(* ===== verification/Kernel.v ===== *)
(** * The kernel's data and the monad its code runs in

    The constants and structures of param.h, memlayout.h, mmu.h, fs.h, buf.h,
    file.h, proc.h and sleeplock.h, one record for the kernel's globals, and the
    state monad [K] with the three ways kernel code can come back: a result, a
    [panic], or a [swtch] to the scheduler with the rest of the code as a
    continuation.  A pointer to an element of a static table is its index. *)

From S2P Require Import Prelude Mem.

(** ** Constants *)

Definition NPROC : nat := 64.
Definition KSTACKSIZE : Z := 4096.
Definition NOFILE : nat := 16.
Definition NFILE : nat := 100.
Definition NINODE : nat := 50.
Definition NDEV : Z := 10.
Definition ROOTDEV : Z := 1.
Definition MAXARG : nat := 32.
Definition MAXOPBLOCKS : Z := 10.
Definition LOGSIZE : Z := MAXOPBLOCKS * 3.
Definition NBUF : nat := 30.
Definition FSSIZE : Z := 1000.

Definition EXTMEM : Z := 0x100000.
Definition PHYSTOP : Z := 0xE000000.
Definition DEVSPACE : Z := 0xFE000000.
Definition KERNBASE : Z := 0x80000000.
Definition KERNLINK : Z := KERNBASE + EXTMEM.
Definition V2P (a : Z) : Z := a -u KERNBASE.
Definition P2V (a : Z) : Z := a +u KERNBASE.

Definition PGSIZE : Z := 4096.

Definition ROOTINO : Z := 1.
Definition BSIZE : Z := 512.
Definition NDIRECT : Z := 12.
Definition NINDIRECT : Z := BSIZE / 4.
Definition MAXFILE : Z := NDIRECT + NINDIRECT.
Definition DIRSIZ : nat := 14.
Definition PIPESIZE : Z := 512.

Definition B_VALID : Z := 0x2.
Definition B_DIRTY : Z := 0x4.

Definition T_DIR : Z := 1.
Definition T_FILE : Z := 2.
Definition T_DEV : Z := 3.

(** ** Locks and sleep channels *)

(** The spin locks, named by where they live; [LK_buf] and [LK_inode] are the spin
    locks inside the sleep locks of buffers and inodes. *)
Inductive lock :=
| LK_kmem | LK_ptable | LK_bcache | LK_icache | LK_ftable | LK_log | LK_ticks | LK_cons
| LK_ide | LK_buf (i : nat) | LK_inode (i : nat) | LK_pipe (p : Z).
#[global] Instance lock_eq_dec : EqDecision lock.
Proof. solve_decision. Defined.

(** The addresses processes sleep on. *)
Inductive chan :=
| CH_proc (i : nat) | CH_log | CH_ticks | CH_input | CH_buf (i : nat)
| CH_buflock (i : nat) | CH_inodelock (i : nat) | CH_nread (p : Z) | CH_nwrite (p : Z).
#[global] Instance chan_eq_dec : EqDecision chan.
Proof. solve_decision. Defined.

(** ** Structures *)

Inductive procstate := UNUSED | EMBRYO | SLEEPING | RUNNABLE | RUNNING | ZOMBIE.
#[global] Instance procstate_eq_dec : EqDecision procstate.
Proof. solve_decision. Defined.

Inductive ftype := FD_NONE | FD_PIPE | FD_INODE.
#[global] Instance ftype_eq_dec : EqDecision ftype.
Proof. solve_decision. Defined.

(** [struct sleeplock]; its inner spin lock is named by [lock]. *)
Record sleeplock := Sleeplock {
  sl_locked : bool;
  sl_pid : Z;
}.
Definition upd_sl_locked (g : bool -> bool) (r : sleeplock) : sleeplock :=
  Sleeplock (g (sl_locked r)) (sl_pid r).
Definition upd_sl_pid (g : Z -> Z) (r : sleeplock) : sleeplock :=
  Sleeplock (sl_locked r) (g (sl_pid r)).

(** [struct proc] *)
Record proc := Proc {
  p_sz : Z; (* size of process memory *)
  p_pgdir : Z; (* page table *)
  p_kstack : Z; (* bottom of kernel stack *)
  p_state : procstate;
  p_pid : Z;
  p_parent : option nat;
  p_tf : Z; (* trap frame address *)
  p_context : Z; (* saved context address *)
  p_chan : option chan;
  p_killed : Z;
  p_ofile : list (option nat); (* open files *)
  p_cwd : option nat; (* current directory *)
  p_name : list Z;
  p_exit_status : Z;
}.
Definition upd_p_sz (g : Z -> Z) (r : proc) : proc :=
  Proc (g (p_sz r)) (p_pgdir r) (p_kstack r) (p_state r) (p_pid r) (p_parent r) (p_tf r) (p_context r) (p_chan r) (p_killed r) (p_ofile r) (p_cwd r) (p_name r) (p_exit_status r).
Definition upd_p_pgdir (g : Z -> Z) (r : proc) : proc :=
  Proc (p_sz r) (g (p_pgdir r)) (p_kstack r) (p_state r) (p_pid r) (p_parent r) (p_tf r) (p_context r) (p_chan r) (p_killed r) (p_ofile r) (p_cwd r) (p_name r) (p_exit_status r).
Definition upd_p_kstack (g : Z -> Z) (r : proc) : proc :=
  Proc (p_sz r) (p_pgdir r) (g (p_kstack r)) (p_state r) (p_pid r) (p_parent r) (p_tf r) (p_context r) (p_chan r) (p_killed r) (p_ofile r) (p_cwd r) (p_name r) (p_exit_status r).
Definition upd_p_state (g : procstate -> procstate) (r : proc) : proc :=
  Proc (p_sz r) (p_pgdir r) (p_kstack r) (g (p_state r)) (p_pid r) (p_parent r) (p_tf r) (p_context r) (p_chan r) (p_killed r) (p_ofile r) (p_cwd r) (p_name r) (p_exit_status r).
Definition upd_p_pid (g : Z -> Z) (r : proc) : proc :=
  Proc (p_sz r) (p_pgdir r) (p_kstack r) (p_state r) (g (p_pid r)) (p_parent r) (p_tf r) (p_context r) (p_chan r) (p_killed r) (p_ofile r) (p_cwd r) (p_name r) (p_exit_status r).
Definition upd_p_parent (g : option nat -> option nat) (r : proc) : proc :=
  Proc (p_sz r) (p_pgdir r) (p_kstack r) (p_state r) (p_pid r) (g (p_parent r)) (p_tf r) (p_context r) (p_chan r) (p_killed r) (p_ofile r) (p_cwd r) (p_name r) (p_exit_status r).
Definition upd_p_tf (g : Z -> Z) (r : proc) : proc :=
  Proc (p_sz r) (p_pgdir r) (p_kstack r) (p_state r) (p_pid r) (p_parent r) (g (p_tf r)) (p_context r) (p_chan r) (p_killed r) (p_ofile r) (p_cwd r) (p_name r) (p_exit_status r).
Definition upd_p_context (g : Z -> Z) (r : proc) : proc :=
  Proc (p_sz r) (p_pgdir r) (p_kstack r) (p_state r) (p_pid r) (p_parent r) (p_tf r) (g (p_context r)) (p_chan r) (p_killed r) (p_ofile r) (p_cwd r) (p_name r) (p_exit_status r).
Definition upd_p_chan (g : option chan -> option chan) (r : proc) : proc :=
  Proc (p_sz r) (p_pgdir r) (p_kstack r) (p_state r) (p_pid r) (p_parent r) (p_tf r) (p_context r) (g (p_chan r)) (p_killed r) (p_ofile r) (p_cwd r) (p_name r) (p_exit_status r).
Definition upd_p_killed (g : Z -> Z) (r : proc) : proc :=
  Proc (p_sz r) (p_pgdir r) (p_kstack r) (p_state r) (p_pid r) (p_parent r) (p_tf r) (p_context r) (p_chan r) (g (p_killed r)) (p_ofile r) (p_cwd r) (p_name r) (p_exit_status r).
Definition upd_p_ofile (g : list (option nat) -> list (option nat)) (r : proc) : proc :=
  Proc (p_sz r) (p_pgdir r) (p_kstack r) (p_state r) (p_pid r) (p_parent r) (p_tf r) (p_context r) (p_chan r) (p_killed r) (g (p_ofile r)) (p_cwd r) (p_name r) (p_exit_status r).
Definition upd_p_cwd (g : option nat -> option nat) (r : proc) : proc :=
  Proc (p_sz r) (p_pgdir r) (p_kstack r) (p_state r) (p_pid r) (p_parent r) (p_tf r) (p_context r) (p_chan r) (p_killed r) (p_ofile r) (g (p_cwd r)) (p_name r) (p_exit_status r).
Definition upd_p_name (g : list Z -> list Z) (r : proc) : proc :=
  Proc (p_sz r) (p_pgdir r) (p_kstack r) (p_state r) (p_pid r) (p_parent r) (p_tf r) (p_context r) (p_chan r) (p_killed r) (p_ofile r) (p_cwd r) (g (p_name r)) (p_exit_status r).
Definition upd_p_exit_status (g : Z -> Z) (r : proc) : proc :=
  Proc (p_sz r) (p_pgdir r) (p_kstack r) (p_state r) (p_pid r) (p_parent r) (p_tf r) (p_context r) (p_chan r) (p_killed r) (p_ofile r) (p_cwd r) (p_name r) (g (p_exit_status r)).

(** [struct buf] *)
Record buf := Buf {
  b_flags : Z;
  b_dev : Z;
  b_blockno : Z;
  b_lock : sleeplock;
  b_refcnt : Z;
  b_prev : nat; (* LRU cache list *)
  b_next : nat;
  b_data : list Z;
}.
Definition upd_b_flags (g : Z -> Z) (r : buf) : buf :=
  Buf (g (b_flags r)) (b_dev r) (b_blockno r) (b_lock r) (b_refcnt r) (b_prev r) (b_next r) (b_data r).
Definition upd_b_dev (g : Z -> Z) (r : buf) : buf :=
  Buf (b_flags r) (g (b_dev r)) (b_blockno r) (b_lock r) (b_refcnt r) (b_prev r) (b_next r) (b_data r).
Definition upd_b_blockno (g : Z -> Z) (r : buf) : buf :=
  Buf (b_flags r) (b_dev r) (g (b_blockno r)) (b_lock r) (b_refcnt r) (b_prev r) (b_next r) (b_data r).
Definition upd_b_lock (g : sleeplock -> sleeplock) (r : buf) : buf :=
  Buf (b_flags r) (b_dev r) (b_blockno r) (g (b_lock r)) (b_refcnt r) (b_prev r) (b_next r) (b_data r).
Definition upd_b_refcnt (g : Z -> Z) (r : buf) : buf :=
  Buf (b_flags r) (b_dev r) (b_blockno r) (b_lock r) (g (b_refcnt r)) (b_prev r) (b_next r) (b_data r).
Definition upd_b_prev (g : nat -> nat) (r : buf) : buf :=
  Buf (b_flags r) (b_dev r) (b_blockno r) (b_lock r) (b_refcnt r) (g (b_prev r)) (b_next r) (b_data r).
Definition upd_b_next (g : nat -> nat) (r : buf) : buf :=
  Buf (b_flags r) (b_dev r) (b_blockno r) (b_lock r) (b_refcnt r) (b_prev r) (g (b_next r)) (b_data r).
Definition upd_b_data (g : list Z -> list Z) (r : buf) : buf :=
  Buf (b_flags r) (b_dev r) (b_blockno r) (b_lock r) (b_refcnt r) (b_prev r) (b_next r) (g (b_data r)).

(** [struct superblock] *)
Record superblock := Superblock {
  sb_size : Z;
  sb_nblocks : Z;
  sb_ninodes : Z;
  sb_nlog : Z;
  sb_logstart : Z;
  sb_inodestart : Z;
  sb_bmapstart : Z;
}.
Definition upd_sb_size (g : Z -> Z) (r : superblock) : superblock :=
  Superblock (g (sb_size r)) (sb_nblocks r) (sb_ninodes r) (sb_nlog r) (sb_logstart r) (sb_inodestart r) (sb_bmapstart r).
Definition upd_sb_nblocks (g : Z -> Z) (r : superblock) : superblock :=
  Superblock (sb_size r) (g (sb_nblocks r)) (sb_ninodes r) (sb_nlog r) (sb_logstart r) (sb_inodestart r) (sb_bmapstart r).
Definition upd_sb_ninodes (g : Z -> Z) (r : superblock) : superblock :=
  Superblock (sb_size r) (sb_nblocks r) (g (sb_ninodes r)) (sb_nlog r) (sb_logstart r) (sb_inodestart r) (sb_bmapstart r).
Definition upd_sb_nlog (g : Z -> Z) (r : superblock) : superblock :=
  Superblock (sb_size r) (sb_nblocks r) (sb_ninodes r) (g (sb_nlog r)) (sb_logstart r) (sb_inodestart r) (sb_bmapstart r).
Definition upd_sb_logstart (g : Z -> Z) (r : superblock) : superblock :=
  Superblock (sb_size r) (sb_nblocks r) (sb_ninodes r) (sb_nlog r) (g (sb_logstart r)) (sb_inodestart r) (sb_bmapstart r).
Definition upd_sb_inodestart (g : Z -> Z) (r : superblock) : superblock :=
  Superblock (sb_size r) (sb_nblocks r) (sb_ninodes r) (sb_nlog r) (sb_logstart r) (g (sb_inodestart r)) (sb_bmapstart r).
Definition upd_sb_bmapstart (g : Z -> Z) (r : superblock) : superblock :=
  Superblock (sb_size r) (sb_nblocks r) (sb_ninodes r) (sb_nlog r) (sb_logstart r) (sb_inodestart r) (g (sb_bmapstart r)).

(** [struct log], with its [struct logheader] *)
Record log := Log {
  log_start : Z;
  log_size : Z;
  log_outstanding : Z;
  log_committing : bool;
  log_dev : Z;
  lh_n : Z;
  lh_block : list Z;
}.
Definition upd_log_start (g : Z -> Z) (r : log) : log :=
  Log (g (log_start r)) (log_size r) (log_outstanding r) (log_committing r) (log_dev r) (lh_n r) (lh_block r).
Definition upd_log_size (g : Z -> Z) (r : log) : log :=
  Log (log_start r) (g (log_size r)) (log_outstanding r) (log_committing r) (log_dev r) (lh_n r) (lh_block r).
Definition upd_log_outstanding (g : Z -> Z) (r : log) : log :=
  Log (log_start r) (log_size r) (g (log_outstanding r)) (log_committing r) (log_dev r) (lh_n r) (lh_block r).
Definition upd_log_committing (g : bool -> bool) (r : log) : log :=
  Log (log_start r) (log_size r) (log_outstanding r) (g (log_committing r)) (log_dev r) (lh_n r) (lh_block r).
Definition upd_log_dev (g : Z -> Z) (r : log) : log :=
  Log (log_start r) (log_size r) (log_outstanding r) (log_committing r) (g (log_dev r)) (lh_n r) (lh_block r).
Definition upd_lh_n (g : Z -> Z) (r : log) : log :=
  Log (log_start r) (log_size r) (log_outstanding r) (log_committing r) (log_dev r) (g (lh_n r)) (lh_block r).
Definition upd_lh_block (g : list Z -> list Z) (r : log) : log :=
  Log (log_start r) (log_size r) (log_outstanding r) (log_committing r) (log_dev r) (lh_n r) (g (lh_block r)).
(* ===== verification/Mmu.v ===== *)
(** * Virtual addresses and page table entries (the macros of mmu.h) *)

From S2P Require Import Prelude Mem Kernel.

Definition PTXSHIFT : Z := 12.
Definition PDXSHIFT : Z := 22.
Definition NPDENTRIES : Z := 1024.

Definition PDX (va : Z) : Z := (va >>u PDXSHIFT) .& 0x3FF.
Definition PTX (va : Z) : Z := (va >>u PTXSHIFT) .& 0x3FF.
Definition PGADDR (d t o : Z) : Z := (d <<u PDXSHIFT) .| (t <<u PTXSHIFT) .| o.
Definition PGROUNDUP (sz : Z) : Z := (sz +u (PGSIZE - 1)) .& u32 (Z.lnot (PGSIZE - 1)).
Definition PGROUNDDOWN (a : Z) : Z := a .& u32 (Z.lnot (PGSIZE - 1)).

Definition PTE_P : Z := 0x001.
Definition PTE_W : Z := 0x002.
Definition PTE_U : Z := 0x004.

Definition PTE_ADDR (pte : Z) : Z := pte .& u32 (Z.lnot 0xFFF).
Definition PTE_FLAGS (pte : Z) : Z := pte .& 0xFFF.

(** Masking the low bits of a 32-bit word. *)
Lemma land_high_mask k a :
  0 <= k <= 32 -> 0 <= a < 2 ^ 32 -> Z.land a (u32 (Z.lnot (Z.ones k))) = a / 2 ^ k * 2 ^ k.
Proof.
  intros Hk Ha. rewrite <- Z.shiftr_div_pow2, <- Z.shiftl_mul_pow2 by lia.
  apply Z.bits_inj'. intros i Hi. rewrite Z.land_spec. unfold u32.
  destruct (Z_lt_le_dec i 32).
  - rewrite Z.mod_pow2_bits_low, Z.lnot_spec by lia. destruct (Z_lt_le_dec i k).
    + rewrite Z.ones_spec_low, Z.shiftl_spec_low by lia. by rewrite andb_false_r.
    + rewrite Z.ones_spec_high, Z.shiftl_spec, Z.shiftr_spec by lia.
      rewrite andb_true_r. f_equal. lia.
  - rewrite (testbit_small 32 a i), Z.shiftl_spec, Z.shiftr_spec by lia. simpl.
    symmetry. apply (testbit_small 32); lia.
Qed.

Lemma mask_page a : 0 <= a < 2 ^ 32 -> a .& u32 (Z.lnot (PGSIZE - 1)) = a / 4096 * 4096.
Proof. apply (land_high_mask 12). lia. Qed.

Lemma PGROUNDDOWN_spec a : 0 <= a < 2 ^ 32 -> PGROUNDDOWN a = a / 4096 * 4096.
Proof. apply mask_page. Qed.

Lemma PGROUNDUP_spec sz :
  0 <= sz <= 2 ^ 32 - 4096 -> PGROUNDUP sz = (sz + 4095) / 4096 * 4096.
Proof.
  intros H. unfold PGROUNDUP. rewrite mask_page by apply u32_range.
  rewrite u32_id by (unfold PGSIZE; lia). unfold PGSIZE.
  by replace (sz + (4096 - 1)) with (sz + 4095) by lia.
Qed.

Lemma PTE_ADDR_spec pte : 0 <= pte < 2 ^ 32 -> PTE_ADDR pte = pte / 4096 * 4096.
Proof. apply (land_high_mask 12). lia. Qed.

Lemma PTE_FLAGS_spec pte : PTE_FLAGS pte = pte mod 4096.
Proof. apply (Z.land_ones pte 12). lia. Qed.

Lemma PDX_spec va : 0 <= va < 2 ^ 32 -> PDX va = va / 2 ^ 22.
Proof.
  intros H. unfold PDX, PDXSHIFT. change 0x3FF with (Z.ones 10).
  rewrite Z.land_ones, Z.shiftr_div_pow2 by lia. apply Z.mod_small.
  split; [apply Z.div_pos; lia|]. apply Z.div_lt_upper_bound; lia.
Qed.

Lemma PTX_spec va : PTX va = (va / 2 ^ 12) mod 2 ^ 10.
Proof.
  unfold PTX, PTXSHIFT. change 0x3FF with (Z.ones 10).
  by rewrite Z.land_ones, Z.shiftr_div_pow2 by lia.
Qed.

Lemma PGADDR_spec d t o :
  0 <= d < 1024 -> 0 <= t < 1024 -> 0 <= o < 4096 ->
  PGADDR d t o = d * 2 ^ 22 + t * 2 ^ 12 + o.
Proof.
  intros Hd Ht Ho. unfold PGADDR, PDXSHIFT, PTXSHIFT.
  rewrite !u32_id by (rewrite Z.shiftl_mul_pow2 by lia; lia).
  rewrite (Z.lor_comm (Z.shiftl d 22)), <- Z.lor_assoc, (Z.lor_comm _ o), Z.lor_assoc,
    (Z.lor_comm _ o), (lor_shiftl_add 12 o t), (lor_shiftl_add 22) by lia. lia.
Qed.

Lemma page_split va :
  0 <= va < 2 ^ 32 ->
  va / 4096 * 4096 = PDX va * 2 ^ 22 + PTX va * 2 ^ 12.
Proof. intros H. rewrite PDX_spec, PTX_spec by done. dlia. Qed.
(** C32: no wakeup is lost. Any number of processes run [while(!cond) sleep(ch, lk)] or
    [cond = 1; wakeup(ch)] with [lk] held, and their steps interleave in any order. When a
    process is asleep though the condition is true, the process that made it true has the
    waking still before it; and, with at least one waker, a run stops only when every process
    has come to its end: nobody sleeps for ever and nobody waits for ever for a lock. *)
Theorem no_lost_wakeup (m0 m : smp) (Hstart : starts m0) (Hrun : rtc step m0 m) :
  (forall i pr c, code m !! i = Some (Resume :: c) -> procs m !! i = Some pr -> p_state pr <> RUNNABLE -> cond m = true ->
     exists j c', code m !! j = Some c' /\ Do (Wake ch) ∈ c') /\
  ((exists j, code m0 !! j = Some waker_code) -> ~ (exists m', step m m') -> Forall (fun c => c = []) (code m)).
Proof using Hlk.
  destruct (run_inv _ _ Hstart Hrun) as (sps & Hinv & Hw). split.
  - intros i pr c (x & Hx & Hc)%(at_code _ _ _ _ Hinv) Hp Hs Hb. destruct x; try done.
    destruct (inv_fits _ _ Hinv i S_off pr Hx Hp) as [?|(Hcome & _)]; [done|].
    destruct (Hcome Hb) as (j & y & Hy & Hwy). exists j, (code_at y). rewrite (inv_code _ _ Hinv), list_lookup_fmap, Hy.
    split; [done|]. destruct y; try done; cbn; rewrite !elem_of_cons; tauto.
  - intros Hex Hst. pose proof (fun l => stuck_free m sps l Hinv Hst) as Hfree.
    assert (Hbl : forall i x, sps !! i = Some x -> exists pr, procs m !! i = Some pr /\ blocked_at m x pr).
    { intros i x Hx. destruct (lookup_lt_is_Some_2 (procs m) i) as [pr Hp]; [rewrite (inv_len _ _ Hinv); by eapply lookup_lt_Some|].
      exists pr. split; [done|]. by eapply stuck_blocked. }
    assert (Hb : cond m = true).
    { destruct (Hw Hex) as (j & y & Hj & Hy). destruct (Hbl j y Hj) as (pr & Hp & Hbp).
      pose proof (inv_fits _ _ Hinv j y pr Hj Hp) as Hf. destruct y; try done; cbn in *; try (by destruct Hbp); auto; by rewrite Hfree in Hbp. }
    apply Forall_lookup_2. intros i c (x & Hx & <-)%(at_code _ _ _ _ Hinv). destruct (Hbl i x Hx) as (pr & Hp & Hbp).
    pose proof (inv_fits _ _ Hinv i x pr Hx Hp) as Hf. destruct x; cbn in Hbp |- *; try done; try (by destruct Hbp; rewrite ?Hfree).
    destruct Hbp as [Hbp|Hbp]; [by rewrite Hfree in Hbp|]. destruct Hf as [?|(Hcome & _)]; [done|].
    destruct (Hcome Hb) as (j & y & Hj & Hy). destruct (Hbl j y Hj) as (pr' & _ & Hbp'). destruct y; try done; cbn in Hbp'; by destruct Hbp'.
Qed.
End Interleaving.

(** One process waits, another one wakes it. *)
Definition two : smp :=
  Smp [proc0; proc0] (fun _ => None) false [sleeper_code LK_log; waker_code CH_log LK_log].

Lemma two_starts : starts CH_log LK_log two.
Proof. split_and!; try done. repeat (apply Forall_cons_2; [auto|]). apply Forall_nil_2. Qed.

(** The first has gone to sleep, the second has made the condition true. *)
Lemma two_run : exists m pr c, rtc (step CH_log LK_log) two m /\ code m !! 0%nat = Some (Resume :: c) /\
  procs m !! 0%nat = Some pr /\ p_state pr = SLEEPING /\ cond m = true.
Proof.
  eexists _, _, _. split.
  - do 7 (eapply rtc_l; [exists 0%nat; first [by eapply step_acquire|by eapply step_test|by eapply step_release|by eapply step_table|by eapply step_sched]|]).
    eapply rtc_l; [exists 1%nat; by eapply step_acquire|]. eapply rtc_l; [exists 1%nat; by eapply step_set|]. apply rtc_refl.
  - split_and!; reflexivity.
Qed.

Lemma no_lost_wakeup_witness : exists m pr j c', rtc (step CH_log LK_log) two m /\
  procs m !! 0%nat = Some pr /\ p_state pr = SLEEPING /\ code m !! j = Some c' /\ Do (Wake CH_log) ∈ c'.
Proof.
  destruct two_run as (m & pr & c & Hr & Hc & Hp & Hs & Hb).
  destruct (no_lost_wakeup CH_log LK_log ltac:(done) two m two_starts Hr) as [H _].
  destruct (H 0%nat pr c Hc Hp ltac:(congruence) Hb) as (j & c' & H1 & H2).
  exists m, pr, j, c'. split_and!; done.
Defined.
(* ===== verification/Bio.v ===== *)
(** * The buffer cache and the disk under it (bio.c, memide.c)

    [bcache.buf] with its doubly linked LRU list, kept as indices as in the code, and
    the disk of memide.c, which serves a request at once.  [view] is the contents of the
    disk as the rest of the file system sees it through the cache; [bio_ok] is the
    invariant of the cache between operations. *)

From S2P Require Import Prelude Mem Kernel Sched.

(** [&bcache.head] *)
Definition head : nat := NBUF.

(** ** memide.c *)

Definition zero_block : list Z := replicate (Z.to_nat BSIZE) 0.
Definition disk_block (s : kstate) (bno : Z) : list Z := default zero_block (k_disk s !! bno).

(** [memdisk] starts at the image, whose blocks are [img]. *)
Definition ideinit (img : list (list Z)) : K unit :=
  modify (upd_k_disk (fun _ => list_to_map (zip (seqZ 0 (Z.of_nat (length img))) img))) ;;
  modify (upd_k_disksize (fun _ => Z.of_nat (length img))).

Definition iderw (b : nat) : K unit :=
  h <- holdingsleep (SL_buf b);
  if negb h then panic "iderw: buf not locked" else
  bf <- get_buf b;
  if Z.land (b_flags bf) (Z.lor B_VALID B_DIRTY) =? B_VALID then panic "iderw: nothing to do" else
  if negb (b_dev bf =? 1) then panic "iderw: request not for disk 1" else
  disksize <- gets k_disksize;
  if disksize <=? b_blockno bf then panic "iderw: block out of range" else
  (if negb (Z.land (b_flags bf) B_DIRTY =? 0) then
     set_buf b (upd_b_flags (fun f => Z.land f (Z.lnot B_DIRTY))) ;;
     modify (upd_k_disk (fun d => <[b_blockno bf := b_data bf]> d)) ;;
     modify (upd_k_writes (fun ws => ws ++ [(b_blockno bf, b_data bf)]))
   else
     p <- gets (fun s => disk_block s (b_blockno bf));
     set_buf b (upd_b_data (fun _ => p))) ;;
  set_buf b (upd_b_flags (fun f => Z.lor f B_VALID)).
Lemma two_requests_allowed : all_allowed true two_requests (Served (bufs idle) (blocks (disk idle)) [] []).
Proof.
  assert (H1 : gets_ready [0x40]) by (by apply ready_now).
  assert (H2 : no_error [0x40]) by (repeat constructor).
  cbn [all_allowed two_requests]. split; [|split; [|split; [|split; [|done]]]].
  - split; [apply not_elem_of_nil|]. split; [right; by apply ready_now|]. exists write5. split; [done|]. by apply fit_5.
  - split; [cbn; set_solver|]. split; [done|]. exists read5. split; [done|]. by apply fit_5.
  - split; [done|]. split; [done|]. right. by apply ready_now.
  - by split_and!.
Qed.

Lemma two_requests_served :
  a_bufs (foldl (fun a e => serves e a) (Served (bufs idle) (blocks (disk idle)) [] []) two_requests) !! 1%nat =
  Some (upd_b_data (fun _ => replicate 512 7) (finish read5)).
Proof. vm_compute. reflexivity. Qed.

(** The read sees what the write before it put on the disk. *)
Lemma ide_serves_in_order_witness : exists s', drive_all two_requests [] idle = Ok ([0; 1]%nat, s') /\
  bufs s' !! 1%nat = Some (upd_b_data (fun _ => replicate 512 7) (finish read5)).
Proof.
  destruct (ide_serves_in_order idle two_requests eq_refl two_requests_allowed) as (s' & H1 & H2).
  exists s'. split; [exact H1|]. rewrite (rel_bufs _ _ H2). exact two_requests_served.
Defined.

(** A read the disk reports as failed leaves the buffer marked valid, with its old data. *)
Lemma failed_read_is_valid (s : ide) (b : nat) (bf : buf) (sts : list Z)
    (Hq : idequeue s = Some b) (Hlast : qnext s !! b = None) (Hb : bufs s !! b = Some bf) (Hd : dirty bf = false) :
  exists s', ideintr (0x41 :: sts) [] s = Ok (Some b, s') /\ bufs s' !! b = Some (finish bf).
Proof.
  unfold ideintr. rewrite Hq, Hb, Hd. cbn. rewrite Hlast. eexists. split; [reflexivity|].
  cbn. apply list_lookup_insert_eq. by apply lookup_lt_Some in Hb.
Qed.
════
— YOUR OBJECTIVE —
Respond with a number only, please: how many lines in this data include the word "made".

— THE ANSWER —
2